━━ Data extract ━━

(** * Brute-force convex hull (kwfarkas42.cpp): model and verification

    The development embeds [brute_force_convex_hull] and [find_hull] of
    [src/Brute-Force-Convex-Hull/kwfarkas42.cpp].

    - A [double] is an IEEE 754 binary64 value ([spec_float] with
      precision 53 and maximal exponent 1024); every arithmetic operation
      of the source is one correctly rounded operation (round to nearest,
      ties to even), in the order the C++ expression evaluates it, with
      neither fused multiply-add nor excess precision.
    - A [std::vector] is a list; [operator[]] outside the vector is
      undefined behaviour and is the outcome [Undefined].
    - The two vector parameters of [find_hull] are references: they name
      objects of a store, and the same object may be passed for both.
    - A [std::set<point>] is the strictly ascending list of its elements.
    - [size_t] and [long long unsigned int] are 64-bit: values in Z, with
      the wrap-around of [pts.size() - 1] and of [i + 1] written out (a
      loop counter stays below its bound and never wraps). *)

From Stdlib Require Import ZArith Lia String.
From Stdlib Require Import Floats.SpecFloat.
From stdpp Require Import base option list gmap sorting.

Local Open Scope Z_scope.

(** ** Doubles *)

Module Double.

Definition prec : Z := 53.
Definition emax : Z := 1024.

Definition double : Type := spec_float.

Definition add : double → double → double := SFadd prec emax.
Definition sub : double → double → double := SFsub prec emax.
Definition mul : double → double → double := SFmul prec emax.

(** [x < y]; [x > y] is [lt y x]; both are false when an operand is NaN. *)
Definition lt : double → double → bool := SFltb.
(** [x == y] *)
Definition eq : double → double → bool := SFeqb.

(** The double an integer literal or a decimal integer of the input file
    converts to. *)
Definition of_Z (z : Z) : double := binary_normalize prec emax z 0 false.

(** The literal [0] of the comparisons [val < 0] and [val > 0]. *)
Definition zero : double := S754_zero false.

Definition is_nan (x : double) : bool :=
  match x with S754_nan => true | _ => false end.

(** A value a double variable can hold. *)
Definition valid (x : double) : bool := valid_binary prec emax x.

End Double.

Abbreviation double := Double.double.

(** ** Points and line segments *)

(** [typedef std::pair<double,double> point;] *)
Definition point : Type := double * double.

(** [typedef std::pair<point,point> line_segment;] *)
Definition line_segment : Type := point * point.

Definition get_first (sgmt : line_segment) : point := sgmt.1.
Definition get_second (sgmt : line_segment) : point := sgmt.2.

(** [operator<] of [std::pair]:
    [x.first < y.first || (!(y.first < x.first) && x.second < y.second)],
    the order of [std::set<point>]. *)
Definition point_lt (x y : point) : bool :=
  Double.lt x.1 y.1 || (negb (Double.lt y.1 x.1) && Double.lt x.2 y.2).

(** [operator==] of [std::pair]. *)
Definition point_eq (x y : point) : bool :=
  Double.eq x.1 y.1 && Double.eq x.2 y.2.

(** ** Outcomes of a call *)

Inductive result (A : Type) : Type :=
  | Ok (a : A)
  | Throw (what : string)
  | Undefined.
Arguments Ok {A} a.
Arguments Throw {A} what.
Arguments Undefined {A}.

#[export] Instance result_ret : MRet result := λ A a, Ok a.
#[export] Instance result_bind : MBind result := λ A B f m,
  match m with
  | Ok a => f a
  | Throw what => Throw what
  | Undefined => Undefined
  end.

(** ** 64-bit unsigned arithmetic and vectors *)

Definition wrap64 (z : Z) : Z := z mod 2 ^ 64.

(** [v.size()] *)
Definition vsize {A} (v : list A) : Z := Z.of_nat (length v).

(** [v[i]] *)
Definition at_ {A} (v : list A) (i : Z) : result A :=
  if (0 <=? i) && (i <? vsize v)
  then match v !! Z.to_nat i with Some x => Ok x | None => Undefined end
  else Undefined.

(** [for (i = lo; i < hi; i++) body]: the body assigns neither [i] nor the
    bound, so the loop runs once for each of [lo], [lo+1], ..., [hi-1] (no
    time when [hi <= lo]). *)
Fixpoint for_each {S} (idx : list Z) (body : Z → S → result S) (s : S) : result S :=
  match idx with
  | [] => Ok s
  | i :: idx => s' ← body i s; for_each idx body s'
  end.

Definition for_range {S} (lo hi : Z) (body : Z → S → result S) (s : S) : result S :=
  for_each (seqZ lo (hi - lo)) body s.

(** ** brute_force_convex_hull (lines 188-223) *)

(** Lines 200-212: the flags [LT] and [GT] after the scan of all points,
    for the line [a x + b y = c]. *)
Definition scan_step (pts : list point) (a b c : double)
    (k : Z) (flags : bool * bool) : result (bool * bool) :=
  let '(LT, GT) := flags in
  pk ← at_ pts k;
  let val := Double.sub (Double.add (Double.mul a pk.1) (Double.mul b pk.2)) c in
  if Double.lt val Double.zero then Ok (true, GT)
  else if Double.lt Double.zero val then Ok (LT, true)
  else Ok (LT, GT).

Definition scan (pts : list point) (a b c : double) : result (bool * bool) :=
  for_range 0 (vsize pts) (scan_step pts a b c) (false, false).

(** Lines 195-220: the body of the loop over [j]. *)
Definition pair_step (pts : list point) (i j : Z)
    (ret_sgmts : list line_segment) : result (list line_segment) :=
  pj ← at_ pts j;
  pi ← at_ pts i;
  let a := Double.sub pj.2 pi.2 in
  let b := Double.sub pi.1 pj.1 in
  let c := Double.sub (Double.mul pj.2 pi.1) (Double.mul pi.2 pj.1) in
  '(LT, GT) ← scan pts a b c;
  if negb (eqb LT true) || negb (eqb GT true)
  then Ok (ret_sgmts ++ [(pi, pj)])
  else Ok ret_sgmts.

Definition brute_force_convex_hull (pts : list point)
    (ret_sgmts : list line_segment) : result (list line_segment) :=
  for_range 0 (wrap64 (vsize pts - 1)) (λ i,
    for_range (wrap64 (i + 1)) (vsize pts) (pair_step pts i)) ret_sgmts.

(** ** std::set<point> *)

(** [s.insert(x)]: [x] goes to its place unless an equivalent element
    (neither less than the other) is already there. *)
Fixpoint set_insert (x : point) (s : list point) : list point :=
  match s with
  | [] => [x]
  | y :: s' =>
      if point_lt x y then x :: s
      else if point_lt y x then y :: set_insert x s'
      else s
  end.

(** [std::transform(first, last, std::inserter(s, s.end()), f)] *)
Definition transform_insert {A} (v : list A) (s : list point) (f : A → point) : list point :=
  foldl (λ s x, set_insert (f x) s) s v.

(** The set [pts_set] of [find_hull] (lines 243-260) for the segments
    [sgmts]. *)
Definition endpoints_set (sgmts : list line_segment) : list point :=
  transform_insert sgmts (transform_insert sgmts [] get_first) get_second.

(** The message of the exception of line 229. *)
Definition no_points : string :=
  "error: one or more points are required to find the convex hull".

(** ** The store and find_hull (lines 225-264) *)

(** The identity of a [std::vector<point>] object. *)
Definition ref : Type := nat.

(** [vectors]: the vector objects alive during the call.  [calls]: the
    argument of every call of [brute_force_convex_hull] so far, oldest
    first. *)
Record state : Type := State {
  vectors : gmap ref (list point);
  calls : list (list point)
}.

Definition M (A : Type) : Type := state → result A * state.

#[export] Instance M_ret : MRet M := λ A a σ, (Ok a, σ).
#[export] Instance M_bind : MBind M := λ A B f m σ,
  match m σ with
  | (Ok a, σ') => f a σ'
  | (Throw what, σ') => (Throw what, σ')
  | (Undefined, σ') => (Undefined, σ')
  end.

Definition throw {A} (what : string) : M A := λ σ, (Throw what, σ).

Definition lift {A} (r : result A) : M A := λ σ, (r, σ).

(** The vector a reference names. *)
Definition load (r : ref) : M (list point) := λ σ,
  match vectors σ !! r with
  | Some v => (Ok v, σ)
  | None => (Undefined, σ)
  end.

(** [r.push_back(x)] *)
Definition push_back (r : ref) (x : point) : M unit := λ σ,
  match vectors σ !! r with
  | Some v => (Ok (), State (<[r := v ++ [x]]> (vectors σ)) (calls σ))
  | None => (Undefined, σ)
  end.

(** [*r.begin()] *)
Definition front (r : ref) : M point :=
  v ← load r; lift (at_ v 0).

(** The entry of a call of [brute_force_convex_hull] on [v] in the log. *)
Definition log_call (v : list point) : M unit := λ σ,
  (Ok (), State (vectors σ) (calls σ ++ [v])).

(** A call [brute_force_convex_hull(r, sgmts)]. *)
Definition call_brute_force_convex_hull (r : ref)
    (sgmts : list line_segment) : M (list line_segment) :=
  v ← load r;
  log_call v ;;
  lift (brute_force_convex_hull v sgmts).

(** [std::copy(first, last, std::back_inserter(r))] *)
Fixpoint copy_back_inserter (s : list point) (r : ref) : M unit :=
  match s with
  | [] => mret ()
  | x :: s' => push_back r x ;; copy_back_inserter s' r
  end.

Definition find_hull (pts ret_hull_points : ref) : M unit :=
  n ← (v ← load pts; mret (vsize v));
  if n =? 0 then
    throw no_points
  else
    n ← (v ← load pts; mret (vsize v));
    if n =? 1 then
      x ← front pts;
      push_back ret_hull_points x
    else
      let pts_set : list point := [] in
      let sgmts : list line_segment := [] in
      sgmts ← call_brute_force_convex_hull pts sgmts;
      let pts_set := transform_insert sgmts pts_set get_first in
      let pts_set := transform_insert sgmts pts_set get_second in
      copy_back_inserter pts_set ret_hull_points.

━━━

Please find each line in the records above that holds the word "bound", and copy it.

Answer section:
      loop counter stays below its bound and never wraps). *)
    bound, so the loop runs once for each of [lo], [lo+1], ..., [hi-1] (no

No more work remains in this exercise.